Already on GitHub? Sign in to your account

Overhaul PISM Configuration Parameters #202

Open
citibeth opened this issue Nov 12, 2013 · 3 comments
Open

Overhaul PISM Configuration Parameters #202

citibeth opened this issue Nov 12, 2013 · 3 comments
Labels

Comments

@citibeth
Copy link
Member

This task is related to three former issues. I have opened it in order to provide design input on past parameter systems I've used.

#175
#144
#190

The simplest parameter systems create an association between keys and
string values, and then allow programs to query it. This approach has
a number of shortcomings:

  1. Simple user errors (such as misspelling of parameter name) are not
    caught.
  2. There's no easy way to get documentation of what parameters are
    required for a particular model run. That is especially true if
    different model runs use different set of components, requiring
    different sets of parameters.
  3. There's no way to specify REQUIRED parameters vs. OPTIONAL parameters.
  4. There is no typechecking on parameters, leaving type checking and
    conversion to ad-hoc code by the model programmer.

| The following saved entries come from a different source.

Definition Differencer_Equals (a b : LogEntry) : bool := bool_decide (a = b).

(** The error types have a [Message()] or are strings. *)
#[local] Instance RaftClientError_traits : ErrorTraits RaftClientError :=
  {| has_message := Some RaftClientError_Message; convertible_to_string := None; base_of_exception := false;
     base_of_error_code := false; is_exception_ptr := false |}.
#[local] Instance string_traits : ErrorTraits string :=
  {| has_message := None; convertible_to_string := Some id; base_of_exception := false;
     base_of_error_code := false; is_exception_ptr := false |}.

(** ** src/raft/test/simulation_test/hosts.h *)

(** The variables of the tests. *)
Record TestVars : Type := MkTestVars {
  history : list RequestInfo;
  finished : bool;
}.

Abbreviation vars_type := (RaftVars TestVars).

(** A test begins with an empty history. *)
Definition new_history : prog vars_type unit :=
  atomic (set (λ v, set_test_vars (MkTestVars [] (finished (test_vars v))) v)).

Definition push_history (info : RequestInfo) : M vars_type unit :=
  set (λ v, set_test_vars (MkTestVars (history (test_vars v) ++ [info]) (finished (test_vars v))) v).

Definition RaftHost_Main (config : RaftConfig) : prog vars_type unit :=
  result ← RunMain (SM := LoggingStateMachine) [] config;
  atomic (lift (ExpectOk result)).

(** [client.Apply<RsmResult>(command, config)] *)
Definition ApplyCommand (client : ClientObject) (data : Z) (config : ClientConfig) :
    prog vars_type (Result (list Z) RaftClientError) :=
  Apply_message (PackFrom_RsmCommand data) UnpackTo_RsmResult client config.

Definition RaftClientHost_Main (raft_nodes : list Endpoint) (client_config : ClientConfig) : prog vars_type unit :=
  client ← atomic (RaftClient_new raft_nodes);
  Loop (S := unit) (T := unit) (λ _,
    '(data, invocation) ← atomic (data ← random_int 0 255; now ← GetGlobalTime; mret (data, now));
    response ← ApplyCommand client data client_config;
    (match response with
     | Err _ => Ret ()
     | Ok value => atomic (now ← GetGlobalTime; push_history (MkRequestInfo invocation now data value))
     end);;
    Ret (inl ())) () Ret.

(** [CrashSupervisor] *)
Definition GetRandomHost (raft_nodes : list Endpoint) : M vars_type string :=
  index ← random_int 0 (Z.of_nat (length raft_nodes) - 1);
  endpoint ← lift (vec_get raft_nodes (Z.to_nat index));
  mret (RtTypes.address endpoint).
(* ===== verification/RaftSimRuns.v ===== *)
(** * Runs of Raft clusters in the simulator

    The tests of src/raft/test/simulation_test with sample generators, and
    instances of the theorems on clusters at moments of such runs. *)

From S2P Require Import Prelude.
From S2P Require Import Result.
From S2P Require Import RtTypes.
From S2P Require Import Serde.
From S2P Require Import KVInterface.
From S2P Require Import HistoryChecker.
From S2P Require Import StateMachine.
From S2P Require Import RaftNode.
From S2P Require Import RaftClient.
From S2P Require Import SimTime.
From S2P Require Import SimFibers.
From S2P Require Import SimRuntime.
From S2P Require Import SimFibersProps.
From S2P Require Import SimClients.
From S2P Require Import SimTestLib.
From S2P Require Import RaftSim.
From S2P Require Import RaftSimClient.
From S2P Require Import RaftSimTests.
From S2P Require Import RaftSimPrograms.
From S2P Require Import RaftSimStorage.
From S2P Require Import RaftSimRefine.
From stdpp Require Import sorting.
From Stdlib Require Import QArith_base.

Local Open Scope Z_scope.

(** ** Sample configuration of the fuzzer *)

Module Sample.
Import RaftFuzz.

Definition node (election : Z) : NodeConfig :=
  MkNodeConfig (MkInterval (ms election) (ms 400)) (ms 50) (ms 90)
    (MkHostOptions (MkInterval 0 (ms 100)) (1 # 100, 3 # 100)%Q (ms 5)).

Definition config : TestConfig :=
  MkTestConfig 7 (sec 20)
    (MkWorldOptions (1 # 20) (MkInterval (ms 1) (ms 40)) (MkInterval (ms 50) (ms 200)) (1 # 10))
    [(MkClientConfig (sec 1) (ms 300) 10 default_backoff, MkHostOptions (MkInterval 0 (ms 100)) (0%Q, (1 # 100)%Q) (ms 5))]
    [node 150; node 200; node 250].

Definition actions : list Action :=
  [SleepAction (ms 100); OnHost HPause; SleepAction (ms 100); OnHost HKill; OnNetwork Drop; SleepAction (ms 50);
   OnHost HResume; OnHost HStart; SleepAction (ms 100); OnNetwork Restore; OnHost HRestart].
End Sample.

(** The state at the end of a run: it has ended, every [EXPECT] is true, and the
    answers have different sizes. *)
Definition accepted (st : status vars_type) : bool :=
  match st with
  | Ended s =>
      forallb id (expectations s) &&
      match CheckLinearizability stable_sort (history (test_vars (vars s))) with
      | Done (Ok _) => true
      | _ => false
      end && bool_decide (NoDup (sizes (history (test_vars (vars s)))))
  | _ => false
  end.

Definition answers (st : status vars_type) : nat :=
  match st with Ended s => length (history (test_vars (vars s))) | _ => 0%nat end.

Definition simple_run : status vars_type :=
  run_with 1 (RaftSimple.Main 3) services start_vars (run_seeds 1 1 (λ seed, RaftSimple.RunSimpleTest seed 3 1 (sec 10))).
Definition crash_run : status vars_type :=
  run_with 2 (RaftHostCrash.Main 3) services start_vars (run_seeds 1 2 (λ seed, RaftHostCrash.RunTestWithCrashes seed 3 1 1 (sec 10))).
Definition commit_index_run : status vars_type :=
  run_with 1 RaftCommitIndex.Main services start_vars (RaftCommitIndex.test (sec 20)).
Definition fuzz_run : status vars_type :=
  run_with 7 (RaftFuzz.Main Sample.config Sample.actions) services start_vars (RaftFuzz.RunRaftTest Sample.config 800).

Definition raft_runs : list (status vars_type) := [simple_run; crash_run; commit_index_run; fuzz_run].

(** Each run is evaluated once. *)
Definition verdict (st : status vars_type) : bool * nat := (accepted st, answers st).

Lemma simple_run_verdict : verdict simple_run = (true, 33%nat).
Proof. vm_compute. reflexivity. Qed.
Lemma crash_run_verdict : verdict crash_run = (true, 52%nat).
Proof. vm_compute. reflexivity. Qed.
Lemma commit_index_run_verdict : verdict commit_index_run = (true, 3%nat).
Proof. vm_compute. reflexivity. Qed.
Lemma fuzz_run_verdict : verdict fuzz_run = (true, 64%nat).
Proof. vm_compute. reflexivity. Qed.

Lemma raft_runs_verdict : verdict <$> raft_runs = (true,.) <$> [33; 52; 3; 64]%nat.
Proof.
  unfold raft_runs. cbn [fmap list_fmap].
  by rewrite simple_run_verdict, crash_run_verdict, commit_index_run_verdict, fuzz_run_verdict.
Qed.

Lemma accepted_ok st :
  accepted st = true →
  ∃ s, st = Ended s ∧ forallb id (expectations s) = true ∧ linearizable (history (test_vars (vars s))).
Proof.
  destruct st as [m|s|o]; [done| |done]. simpl. intros [[He Hc]%andb_prop Hn]%andb_prop. exists s. split_and!; [done..|].
  destruct (CheckLinearizability _ _) as [[[]|]| |] eqn:Hok; [|done..]. apply bool_decide_eq_true in Hn.
  eapply (accepted_linearizable stable_sort); [intros h; apply stable_sort_ok..|exact Hok|done].
Qed.

(** The tests of Raft clusters pass on the model with sample generators:
    a cluster with a lossy network, one whose nodes are killed and restarted,
    the schedule of figure 8 of the Raft paper with pauses and closed links, and
    the fuzzer with a configuration of its domain. Every run ends, its
    expectations hold, its clients got answers, and the history of the answers
    is linearizable. *)
Theorem raft_tests_pass :
  Forall (λ st, ∃ s, st = Ended s ∧ forallb id (expectations s) = true ∧ linearizable (history (test_vars (vars s))))
    raft_runs ∧
  answers <$> raft_runs = [33; 52; 3; 64]%nat ∧
  RaftFuzz.test_domain Sample.config Sample.actions = true.
Proof.
  pose proof raft_runs_verdict as Hr. split_and!; [| |by vm_compute].
  - apply Forall_forall. intros st Hst. apply accepted_ok.
    apply (list_elem_of_fmap_2 verdict) in Hst. rewrite Hr in Hst.
    apply list_elem_of_fmap in Hst as (k & Hk & _). by injection Hk.
  - apply (f_equal (fmap snd)) in Hr. rewrite <-!list_fmap_compose in Hr. exact Hr.
Qed.

(** ** Moments of a run with crashes *)

Definition crash_boot : machine vars_type := boot start_vars RaftHostCrash.Replica3Client1Crashed1.
Definition crash_machine (k : nat) : machine vars_type := machine_at 1 (RaftHostCrash.Main 3) services crash_boot k.

Lemma crash_3000 : runs_for 1 (RaftHostCrash.Main 3) services crash_boot (2000 + 1000) = true.
Proof. by vm_compute. Qed.

Definition state_of (k : nat) (h : handle) : option (gmap string Z) :=
  match databases (vars (state (crash_machine k))) !! h with
  | Some (MkHostDatabase _ (StateDb d)) => Some d
  | _ => None
  end.

(** After 2000 steps the first node has voted for itself in term 2. *)
Lemma votes_are_durable_witness :
  ∃ d t, state_of 3000 (3%positive, "/tmp/raft_state") = Some d ∧ d !! "current_term" = Some t ∧ 2 ≤ t ∧
    (t = 2 → d !! "voted_for" = Some 0).
Proof.
  destruct (reaches_between 1 (RaftHostCrash.Main 3) services crash_boot 2000 1000 crash_3000) as [H1 H2].
  destruct (votes_are_durable Differencer_Equals (RaftHostCrash.Main 3) RaftHostCrash.Replica3Client1Crashed1
    start_vars (crash_machine 2000) (crash_machine (2000 + 1000)) (RaftHostCrash_cluster 30 0 3 1 1 (sec 10)) H1 H2) as [_ Hv].
  assert (Hd : databases (vars (state (crash_machine 2000))) !! (3%positive, "/tmp/raft_state") =
    Some (MkHostDatabase 0 (StateDb (<["current_term" := 2]> (<["voted_for" := 0]> ∅))))) by (by vm_compute).
  destruct (Hv _ _ _ 2 Hd eq_refl) as (e' & d' & t' & Hd' & _ & Ht' & Hle & Hvote).
  exists d', t'. split_and!; [|done|done|intros ->; by apply Hvote].
  unfold state_of. change 3000%nat with (2000 + 1000)%nat. by rewrite Hd'.
Defined.

(** ** A vote in both models *)

Definition follower_config : RaftConfig := raft_config (MkInterval (ms 150) (ms 300)) (raft_endpoints 3) 0.

Definition follower : RaftNode := RaftNode.RaftNode_new (SM := LoggingStateMachine) [] follower_config ∅ ∅.

(** A state of the runtime with the object 1 that represents it. *)
Definition follower_sim : sim vars_type :=
  let v := start_vars in
  with_vars
    (set_nodes {[ 1%positive := MkNodeObject 2 3 Follower follower_config 4 5 (6%positive, "state") (6%positive, "log")
       0 [] [] 0 ∅ [] (ExactlyOnce_new (SM := LoggingStateMachine) []) ]}
      (set_databases (<[(6%positive, "state") := MkHostDatabase 0 (StateDb {[ "current_term" := 0 ]})]>
        {[ (6%positive, "log") := MkHostDatabase 0 (LogDb ∅) ]}) v))
    (state (boot v (Ret ()))).

Definition vote_for_1 : RequestVoteRequest := MkRequestVote 1 1 0 0.

Definition after_vote : RequestVoteResult * sim vars_type :=
  match RequestVote_code (Y := TestVars) 1 vote_for_1 1%positive follower_sim with
  | Drawn (Done r) => r
  | _ => (MkRequestVoteResult 0 false, follower_sim)
  end.

Lemma node_code_refines_functions_witness :
  ∃ n', RaftNode.RequestVote vote_for_1 follower = Done (MkRequestVoteResult 0 true, n') ∧
    represents 1 n' (vars after_vote.2).
Proof.
  destruct (node_code_refines_functions (Y := TestVars) Differencer_Equals 1 follower) as (_ & Hvote & _).
  assert (Hrun : RequestVote_code (Y := TestVars) 1 vote_for_1 1%positive follower_sim =
    Drawn (Done (MkRequestVoteResult 0 true, after_vote.2))) by (by vm_compute).
  destruct (Hvote vote_for_1 1%positive follower_sim (MkRequestVoteResult 0 true) after_vote.2) as (n' & Hn' & _ & Hr').
  - intros index id Hp. simpl in Hp. by rewrite lookup_empty in Hp.
  - eexists _, _, _. split; [by vm_compute|]. split; [by split|]. by split.
  - rewrite Hrun. constructor.
  - by exists n'.
Defined.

To address these issues, a somewhat more upgrade parameter system is
recommended. Model components should be able to DECLARE what
parameters they use. Each declaration should include a parameter
name, type, documentation string, default value, and whether or not
this parameter is required. For components that may be instantiated
more than once, some kind of scoping or context will be needed so the
"same" parameter can be set differently for different instances of the
component.

When the system is initialized, all possible components will be called
to declare their parameters. This allows the parameter system to
provide the following useful services:

a) Print up-to-date documentation on ALL available parameters.
Filter that documentation by model component (for example, some
parameters may or may not be needed, depending on whether the
atmosphere component is used in this run).

b) Determine that a model component does not have the required
parameters it needs to run, and abort the simulation with an
appopriate error message before it starts.

c) Typecheck all parameter values provided by the user, and abort
with an error message if there are any problems.

d) Check for any EXTRA parameters that weren't expected. This could
be a sign that the user was trying to do something, but got it
wrong.

e) Identify parameters that the user is trying to set, but that were
never registered. Thus, a class of user error is eliminated.

f) Write out ALL relevant parameters at the beginning of a model
run, allowing for a concise description of WHAT the parameter
settings were for a particular run. Makes for an easy way to re-do
this model run in the future, by just loading back the auto-written
parameter file.

How does one set parameters? They can be set in a configuration file
or on the command line. There should be a standard way to set
parameters in both places, based on the name of the parameter -- the
relation between parameter names and command line arguments to set
them should NOT at all be arbitrary.

One should consider setting things up so parameters are set with a
Python script, instead of in some kind of configuration file for which
one must write a custom parser. This can save a lot of effort. It
also addresses issues when people want to start doing more complicated
things. For example:

TOP_HEIGHT = 5
BOTTOM_HEIGHT = 3
NEXT_LAYER = TOP_HEIGHT + 4

Once one has integrated Python this far, it makes sense to ask whether
the C++ main() should be eliminated altogether. One can bind the
top-level components (ice, atmosphere, ocean, etc) into Python and
then replace pismr.cc with pismr.py. However, one advantage of a
simple KEY=VALUE kind of paramter file is it is NOT Turing complete.
Once you make your parameter language Turing complete, it becomes
harder to automatically process parameter files (which would then just
be general Python scripts). A good balance needs to be found here.

@ckhroulev
Copy link
Member

Bob,

Thanks for your input!

I have been thinking about this for quite some time and I am, in fact, working on an "upgrade" that will resolve all the issues you mention.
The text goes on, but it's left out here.